Cheshire East Council will hold a Service of Remembrance to commemorate Holocaust Memorial Day.
This year marks the 80th anniversary of the liberation of Auschwitz-Birkenau, the largest Nazi concentration camp complex, and the 30th anniversary of the genocide in Bosnia.
The Mayor of Cheshire East, Councillor Marilyn Houston, will lead the service at Macclesfield Town Hall at 10.30am on Monday 27 January.
Members of the public are warmly welcome to attend and will be joined by civic dignitaries representing communities from across the borough. The leader of Cheshire East Council, Councillor Nick Mannion, and deputy leader Councillor Michael Gorman will attend and give short addresses.
The hour-long ceremony will include readings of testaments from survivors of genocide, the lighting of memorial candles and a two minutes’ silence.
The guest speaker will be Ms Leah Burman, from the Northern Holocaust Education Group (NHEG). She will recount the story of her father, Ziggy Landschaft, who as a teenager survived the Krakow Ghetto, forced labour camps, the ‘death march’ to the notorious Mauthausen concentration camp and being shot while escaping just hours before liberation from the Nazis by the US army in May 1945.
NHEG was founded in recognition that the first generation of Holocaust survivors will not be able to continue to tell their stories for ever. Its aim is to ensure that future generations can continue to experience these life stories of victims of Nazi persecution and the Holocaust, in a way that is both meaningful and relevant to the issues of today.
Invitations are being sent to all town and parish councils across Cheshire East, along with secondary schools in the Macclesfield area. Further information will be available on the council’s website. Any help to publicise the Macclesfield commemorative event in your local community would be much appreciated.
Holocaust Memorial Day (HMD) is marked each year on or around 27 January – the anniversary of the liberation of Auschwitz-Birkenau concentration and extermination camp by the Soviet army in 1945.
On and around this day, schools, communities, faith groups and others across the UK join together in national and local events to commemorate the six million Jewish men, women and children murdered in the Holocaust by the Nazis and their collaborators, as well victims of other acts of Nazi persecution and of subsequent genocides.
Since 1945, there have been several other attempted genocides across the world – including Cambodia, Rwanda, Bosnia and Darfur – and these are commemorated on Holocaust Memorial Day.
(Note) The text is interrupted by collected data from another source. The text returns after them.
(** * wiki-live-graph: the analytics pipeline of [ml/server.py]

    A shallow embedding of the Flask handler [analyze] and of the functions
    it calls ([build_graphs], [detect_communities], [compute_pagerank],
    [detect_hubs], [detect_anomalies], the four [evaluate_*] functions).

    JSON objects with optional fields are records of [option]s, Python
    dictionaries are insertion-ordered association lists with unique keys,
    Python exceptions are the [Raise] branch of [result], Python integers are
    [Z], the floats of the request (the edge weights) are IEEE binary64
    values, and the floats that the numeric libraries compute are exact
    rationals [Q].  The three numeric
    libraries the server calls (NetworkX's Louvain, PageRank, clustering and
    modularity, scikit-learn's IsolationForest, NumPy's [log2]) are
    parameters of a section: the theorems hold for every implementation of
    them, under the hypotheses that are stated where they are needed. *)

From Stdlib Require Import ZArith QArith Qround Qminmax Lia List Permutation Sorted.
From Stdlib Require Import SpecFloat.
From stdpp Require Import base decidable option list strings pretty.

Local Open Scope Z_scope.

(** ** Exceptions *)

Inductive exn : Type :=
| KeyError (key : string)
| TypeError (argument : string)
| OverflowError
| ZeroDivisionError
| IndexError
| LibraryError (msg : string).

Inductive result (A : Type) : Type :=
| Ok (a : A)
| Raise (e : exn).
Arguments Ok {A} a.
Arguments Raise {A} e.

Definition bind {A B : Type} (r : result A) (k : A → result B) : result B :=
  match r with
  | Ok a => k a
  | Raise e => Raise e
  end.

Notation "x <-- r ;; k" := (bind r (fun x => k))
  (at level 100, r at next level, right associativity).

(** [for x in l: st = f(st, x)], stopping at the first exception. *)
Fixpoint for_each {A S : Type} (f : S → A → result S) (l : list A) (st : S)
  : result S :=
  match l with
  | [] => Ok st
  | x :: l' => st' <-- f st x ;; for_each f l' st'
  end.

(** [d[key]] on a JSON object whose field [key] may be absent. *)
Definition getitem {A : Type} (key : string) (field : option A) : result A :=
  match field with
  | Some a => Ok a
  | None => Raise (KeyError key)
  end.

(** [str(e)]: a [KeyError] prints the [repr] of its key. *)
Definition str_exn (e : exn) : string :=
  match e with
  | KeyError k => "'" +:+ k +:+ "'"
  | TypeError a =>
      "Graph.add_node() got multiple values for argument '" +:+ a +:+ "'"
  | OverflowError => "int too large to convert to float"
  | ZeroDivisionError => "division by zero"
  | IndexError => "index out of bounds"
  | LibraryError m => m
  end.

(** ** Python numbers

    A JSON number is a Python [int] or a Python [float]; a float is an IEEE
    binary64 value, with the arithmetic of [SpecFloat]. *)

Inductive number : Type :=
| Int (z : Z)
| Float (f : spec_float).

(** [float(z)]: round to nearest even, [OverflowError] beyond the range. *)
Definition float_of_int (z : Z) : result spec_float :=
  match binary_normalize 53 1024 z 0 false with
  | S754_infinity _ => Raise OverflowError
  | f => Ok f
  end.

(** [a + b] *)
Definition py_add (a b : number) : result number :=
  match a, b with
  | Int x, Int y => Ok (Int (x + y))
  | Float x, Float y => Ok (Float (SFadd 53 1024 x y))
  | Int x, Float y =>
      fx <-- float_of_int x ;; Ok (Float (SFadd 53 1024 fx y))
  | Float x, Int y =>
      fy <-- float_of_int y ;; Ok (Float (SFadd 53 1024 x fy))
  end.

(** ** Insertion-ordered dictionaries *)

Module Dict.
Section dict.
Context {K V : Type} `{EqDecision K}.

Fixpoint get (d : list (K * V)) (k : K) : option V :=
  match d with
  | [] => None
  | (k', v) :: d' => if decide (k = k') then Some v else get d' k
  end.

Definition mem (d : list (K * V)) (k : K) : bool :=
  match get d k with Some _ => true | None => false end.

(** [d[k] = v]: an existing key keeps its position, a new one goes last. *)
Fixpoint set (d : list (K * V)) (k : K) (v : V) : list (K * V) :=
  match d with
  | [] => [(k, v)]
  | (k', v') :: d' =>
      if decide (k = k') then (k, v) :: d' else (k', v') :: set d' k v
  end.

Definition keys (d : list (K * V)) : list K := fst <$> d.
Definition values (d : list (K * V)) : list V := snd <$> d.
End dict.
End Dict.

(** [for k, v in kvs: acc[k] = v] *)
Definition assign_all {K V : Type} `{EqDecision K} (kvs acc : list (K * V))
  : list (K * V) :=
  fold_left (λ acc kv, Dict.set acc (fst kv) (snd kv)) kvs acc.

(** ** Request records

    A node or an edge of the request is a JSON object; a field that the
    server reads is [None] when the object has no such key.  Ids, labels
    and view tags are strings, edit counts are integers and edge weights
    are numbers.  [n_attrs] holds the other keys of a node record, in the
    order of the record, each with its value as JSON text: the server
    never reads them, but hands them to [add_node] with the rest. *)

Record node_rec : Type := mk_node {
  n_id : option string;
  n_label : option string;
  n_type : option string;
  n_editCount : option Z;
  n_attrs : list (string * string)
}.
HMD also provides an opportunity to reflect on the contemporary relevance of the Holocaust, an especially poignant consideration for this year’s commemorations, which take place against a background of rising antisemitism in the UK and globally.
Each year’s HMD has a different theme, chosen by the Holocaust Memorial Day Trust, as a focus for educational and commemorative events. The theme for HMD 2025 is ‘For a better future’.
We hope that HMD 2025 can be an opportunity for people to come together, learn both from and about the past and take actions to make a better future for all.